■ TO DO ■
Repeat, exactly as written, the lines of the records below from the first through the line with "(** ** Construction *)", but none past it.

■ EXERCISE MATERIAL ■
(* ===== verification/Bitvec.v ===== *)
(** The bit vector of [src/sim_bitvec.hh], at [uint64_t] (the [sim_bitvec] of
    the source).  An access past [arr] is undefined behaviour; [die] and a
    failing [assert] end the process. *)
From S2P Require Import Prelude Bits Helpers.

Definition bpw : Z := 64.
Definition all_ones : Z := u64 (.~ 0).
Record sim_bitvec := mk_bitvec { n_bits : Z; n_words : Z; ln2_bits : Z; last_bit : Z; arr : Zmap Z }.
Definition with_arr (a : Zmap Z) (b : sim_bitvec) : sim_bitvec :=
  mk_bitvec (n_bits b) (n_words b) (ln2_bits b) (last_bit b) a.

(** ** Construction *)
Definition new_bitvec (n : Z) : result sim_bitvec :=
  let! l := ln2 n in Ok (mk_bitvec n (u64 (n + bpw - 1) / bpw) l (u64 (n - 1)) ∅).
Definition clear (b : sim_bitvec) : sim_bitvec := with_arr ∅ b.
Definition clear_and_resize (n : Z) (b : sim_bitvec) : result sim_bitvec := new_bitvec n.
Definition copy (other b : sim_bitvec) : result sim_bitvec :=
  if (n_bits b =? n_bits other) && (n_words b =? n_words other) && (ln2_bits b =? ln2_bits other)
  then Ok (with_arr (arr other) b) else Stop HostExit.

(** ** Single bits *)
Definition word (w : Z) (b : sim_bitvec) : result Z :=
  if inside 0 (n_words b) w then Ok (arr b).[w] else Stop HostUB.
Definition get_bit (idx : Z) (b : sim_bitvec) : result bool :=
  let! v := word (idx / bpw) b in Ok (Z.testbit v (idx mod bpw)).
Definition set_bit (idx : Z) (b : sim_bitvec) : result sim_bitvec :=
  if n_bits b <=? idx then Stop HostExit else
  let! v := word (idx / bpw) b in Ok (with_arr (wr (idx / bpw) (v .| (1 << (idx mod bpw))) (arr b)) b).
Definition clear_bit (idx : Z) (b : sim_bitvec) : result sim_bitvec :=
  if n_bits b <=? idx then Stop HostExit else
  let! v := word (idx / bpw) b in
  Ok (with_arr (wr (idx / bpw) (v .& u64 (.~ (1 << (idx mod bpw)))) (arr b)) b).
Definition to_integer (b : sim_bitvec) : result Z := word 0 b.

(** ** Whole-vector operations *)
Definition words (b : sim_bitvec) : list Z := map Z.of_nat (seq 0 (Z.to_nat (n_words b))).
Definition equal (b other : sim_bitvec) : bool :=
  if (n_bits b =/? n_bits other) || (n_words b =/? n_words other) || (ln2_bits b =/? ln2_bits other) then false
  else forallb (fun w => (arr b).[w] =? (arr other).[w]) (words b).
Definition bit_list : list Z := map Z.of_nat (seq 0 64).
(** [__builtin_popcountll]. *)
Definition builtin_popcountll (x : Z) : Z := foldr (fun i n => Z.b2z (Z.testbit x i) + n) 0 bit_list.
Definition popcount (b : sim_bitvec) : result Z :=
  if u64 (bpw * n_words b) =/? n_bits b then Stop HostExit
  else Ok (foldl (fun c w => u64 (c + builtin_popcountll (arr b).[w])) 0 (words b)).
Definition num_free (b : sim_bitvec) : result Z := let! c := popcount b in Ok (u64 (n_bits b - c)).
(** The top word first, each word then takes the bits the one below sheds. *)
Fixpoint shift_down (amt : Z) (i : nat) (a : Zmap Z) : Zmap Z :=
  match i with
  | O => a
  | S i =>
      let k := Z.of_nat i in
      let wrap := a.[k] >> (bpw - amt) in
      let a := wr (k + 1) (a.[k + 1] .| wrap) a in
      shift_down amt i (wr k (u64 (a.[k] << amt)) a)
  end.
Definition shift_left (amt : Z) (b : sim_bitvec) : result sim_bitvec :=
  let! v := word (n_words b - 1) b in
  if (bpw <=? amt) || ((amt =? 0) && (1 <? n_words b)) then Stop HostUB else
  let a := wr (n_words b - 1) (u64 (v << amt)) (arr b) in
  Ok (with_arr (shift_down amt (Z.to_nat (n_words b - 1)) a) b).
(** The hash of the first [h_bits] bits, over boost's [hash_combine]. *)
Section hash.
Variable hash_combine : Z -> Z -> Z.
Definition hash_word (h_bits i : Z) (b : sim_bitvec) : result Z :=
  let w := (arr b).[i] in
  if h_bits <? u64 (bpw * (i + 1)) then
    let l := u64 (bpw - u64 (bpw * (i + 1) - h_bits)) in
    if bpw <=? l then Stop HostUB else Ok (w .& u64 ((1 << l) - 1))
  else Ok w.
Definition hash_prefix (h_bits : Z) (b : sim_bitvec) : result Z :=
  foldl (fun h i => let! h := h in let! w := hash_word h_bits i b in Ok (hash_combine h w)) (Ok 0)
    (map Z.of_nat (seq 0 (Z.to_nat (Z.min (u64 (n_bits b + bpw - 1) / bpw) (n_words b))))).
Definition hash (b : sim_bitvec) : Z := foldl (fun h w => hash_combine h (arr b).[w]) 0 (words b).
End hash.

(** ** Searches *)
(** [__builtin_ffsl]: one more than the index of the lowest set bit, or 0. *)
Definition builtin_ffsl (x : Z) : Z :=
  match first_from (Z.testbit x) 0 64 with Some k => k + 1 | None => 0 end.
(** [for(w = ...; w < n_words; w++)] with a [return] in the body. *)
Fixpoint scan (f : Z -> option Z) (w : Z) (n : nat) : Z :=
  match n with
  | O => -1
  | S n => match f w with Some r => r | None => scan f (w + 1) n end
  end.
Definition find_first_set (b : sim_bitvec) : Z :=
  scan (fun w =>
    let v := (arr b).[w] in
    if v =? 0 then None else
    let idx := u64 (bpw * w + (builtin_ffsl v - 1)) in
    Some (if idx <? n_bits b then s64 idx else -1)) 0 (Z.to_nat (n_words b)).
Definition find_first_unset (b : sim_bitvec) : Z :=
  scan (fun w =>
    let v := (arr b).[w] in
    if v =? all_ones then None else
    if v =? 0 then Some (s64 (u64 (bpw * w))) else
    let idx := u64 (bpw * w + (builtin_ffsl (u64 (.~ v)) - 1)) in
    if idx <? n_bits b then Some (s64 idx) else None) 0 (Z.to_nat (n_words b)).
(** The pairs of one word from bit [i] on. *)
Fixpoint pair_from (v w n i : Z) (fuel : nat) : option Z :=
  match fuel with
  | O => None
  | S fuel =>
      if i <? bpw then
        let p := u64 (bpw * w + i) in
        if n <=? p then Some (-1) else
        if (v >> i) .& 3 =? 0 then Some (s64 p) else pair_from v w n (i + 2) fuel
      else None
  end.
Definition find_first_unset_pair (b : sim_bitvec) : Z :=
  scan (fun w =>
    let v := (arr b).[w] in
    if v =? all_ones then None else
    if v =? 0 then Some (s64 (u64 (bpw * w))) else
    pair_from v w (n_bits b) (u64 (builtin_ffsl (u64 (.~ v)) - 1) .& u64 (.~ 1)) 32) 0 (Z.to_nat (n_words b)).
Definition find_next_set (idx : Z) (b : sim_bitvec) : result Z :=
  let idx := u64 (idx + 1) in
  let! v := word (idx / bpw) b in
  let ww := u64 ((v >> (idx mod bpw)) << (idx mod bpw)) in
  if ww =/? 0 then Ok (s64 (u64 (idx / bpw * bpw + (builtin_ffsl ww - 1)))) else
  Ok (scan (fun w =>
    let v := (arr b).[w] in
    if v =? 0 then None else
    let i := u64 (bpw * w + (builtin_ffsl v - 1)) in
    Some (if i <? n_bits b then s64 i else -1)) (idx / bpw + 1) (Z.to_nat (n_words b - (idx / bpw + 1)))).
Fixpoint unset_rr (i : nat) (p : Z) (b : sim_bitvec) : result Z :=
  match i with
  | O => Ok (-1)
  | S i =>
      let! v := get_bit p b in
      if (v : bool) then let! p := mod_ (u64 (p + 1)) (n_bits b) in unset_rr i p b else Ok (s64 p)
  end.
Definition find_first_unset_rr (b : sim_bitvec) : result Z := unset_rr (Z.to_nat (n_bits b)) (last_bit b) b.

■ RESPONSE TO THE TASK ■
(* ===== verification/Bitvec.v ===== *)
(** The bit vector of [src/sim_bitvec.hh], at [uint64_t] (the [sim_bitvec] of
    the source).  An access past [arr] is undefined behaviour; [die] and a
    failing [assert] end the process. *)
From S2P Require Import Prelude Bits Helpers.

Definition bpw : Z := 64.
Definition all_ones : Z := u64 (.~ 0).
Record sim_bitvec := mk_bitvec { n_bits : Z; n_words : Z; ln2_bits : Z; last_bit : Z; arr : Zmap Z }.
Definition with_arr (a : Zmap Z) (b : sim_bitvec) : sim_bitvec :=
  mk_bitvec (n_bits b) (n_words b) (ln2_bits b) (last_bit b) a.

(** ** Construction *)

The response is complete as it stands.